Your goal
Everything from the line containing "split; [apply (sortBySortOrder_sorted" through the line containing "Lemma no_updates_fifo host" should be repeated exactly, and nothing else from the data.

Entries shown
################

(** The partial failure of the test-suite (the second of two writes fails
    at the store), and a run in which the second completion carries an
    instant outside the range of [Date] after the first was written. *)
Lemma summary_counts_writes_witness :
  let peloton :=
    Mock.peloton (Ok [Mock.workout "peloton-workout-1" 1705708800 "ride-123";
                      Mock.workout "peloton-workout-2" 1705752000 "ride-456"]) in
  let supabase :=
    Mock.supabase
      (Mock.rows [Mock.planned "planned-workout-1" "ride-123" "2024-01-20" 0;
                  Mock.planned "planned-workout-2" "ride-456" "2024-01-20" 1])
      (fun n => if (n =? 0)%nat then Mock.updateOk
                else Mock.updateFails "Constraint violation") in
  let r := {| success := false; matched := 1%nat;
              error := Some "1 workout(s) failed to update in database"%string |} in
  let tr := runTrace Mock.host "user-123" "peloton-user-123" peloton supabase
              Mock.utc 0%nat in
  let thrower :=
    Mock.peloton (Ok [Mock.workout "peloton-workout-1" 1705708800 "ride-123";
                      Mock.workout "peloton-workout-2" 10000000000000 "ride-456"]) in
  (runResult Mock.host "user-123" "peloton-user-123" peloton supabase Mock.utc 0%nat = r /\
   (success r = true <-> failedWrites tr = 0%nat) /\
   matched r = succeededWrites tr /\
   ((0 < failedWrites tr)%nat ->
    error r = Some (toString (Z.of_nat (failedWrites tr))
                      +:+ " workout(s) failed to update in database")) /\
   writePairs tr =
     plannedWrites Mock.host Mock.utc (plannedByDateAndRide (eligiblePlanned tr))
       (eligibleActivities tr) ∅ []) /\
  runResult Mock.host "user-123" "peloton-user-123" thrower supabase Mock.utc 0%nat
    = {| success := false; matched := 0%nat;
         error := Some "Invalid time value"%string |}.
Proof.
  intros peloton supabase r tr thrower. split.
  - apply (proj1 (summary_counts_writes Mock.host "user-123" "peloton-user-123"
                    peloton supabase Mock.utc 0%nat) r).
    + vm_compute. reflexivity.
    + intros uid resp Hin. vm_compute in Hin.
      repeat (destruct Hin as [Hin|Hin]; [try discriminate Hin|]);
        [|contradiction].
      injection Hin as _ <-. reflexivity.
  - apply (proj2 (summary_counts_writes Mock.host "user-123" "peloton-user-123"
                    thrower supabase Mock.utc 0%nat)
             (ErrorObject "Invalid time value")).
    vm_compute. reflexivity.
Defined.

(** ** Order inside a bucket, and who is served first *)

Lemma bucket_order rows d r bucket :
  lookupBucket (plannedByDateAndRide rows) d r = Some bucket ->
  Sorted orderLe bucket /\
  Permutation (map toMatch (List.filter (inBucket d r) rows)) bucket /\
  forall k,
    List.filter (hasOrder k) bucket =
    List.filter (hasOrder k) (map toMatch (List.filter (inBucket d r) rows)).
Proof.
  rewrite lookupBucket_index.
  destruct (List.filter (inBucket d r) rows) as [|x l]; [discriminate|].
  intros [= <-].
  split; [apply (sortBySortOrder_sorted (map toMatch (x :: l)))|].
  split; [apply (sortBySortOrder_perm (map toMatch (x :: l)))|].
  intros k. apply (sortBySortOrder_stable k (map toMatch (x :: l))).
Qed.

Lemma no_updates_fifo host options index feed tr :
  updates tr = [] -> FifoTrace host options index feed tr.
Proof.
  intros Hnone tr1 id payload out tr2 ->.
  rewrite updates_app in Hnone. apply app_eq_nil in Hnone as [_ Hnone].
  discriminate Hnone.
Qed.

Lemma run_fifo {W} (host : Host)
    (userId pelotonUserId : string) (peloton : PelotonClient W)
    (supabase : SupabaseClient W) (options : option SyncOptions) (w : W) :
  let tr := runTrace host userId pelotonUserId peloton supabase options w in
  FifoTrace host options (plannedByDateAndRide (eligiblePlanned tr))
    (eligibleActivities tr) tr.
Proof.
  cbn zeta.
  by_run_cases host userId pelotonUserId peloton supabase options w;
    try (now apply no_updates_fifo).
  destruct (loop_facts host userId pelotonUserId supabase options
              feed reply rows w2 Herr Hdata) as (_ & _ & _ & _ & _ & Ha & Hp).
  fold res in Ha, Hp. rewrite Ha, Hp.
  apply matchAll_fifo; [auto|reflexivity|now apply no_updates_fifo].
Qed.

################

Written response
  split; [apply (sortBySortOrder_sorted (map toMatch (x :: l)))|].
  split; [apply (sortBySortOrder_perm (map toMatch (x :: l)))|].
  intros k. apply (sortBySortOrder_stable k (map toMatch (x :: l))).
Qed.

Lemma no_updates_fifo host options index feed tr :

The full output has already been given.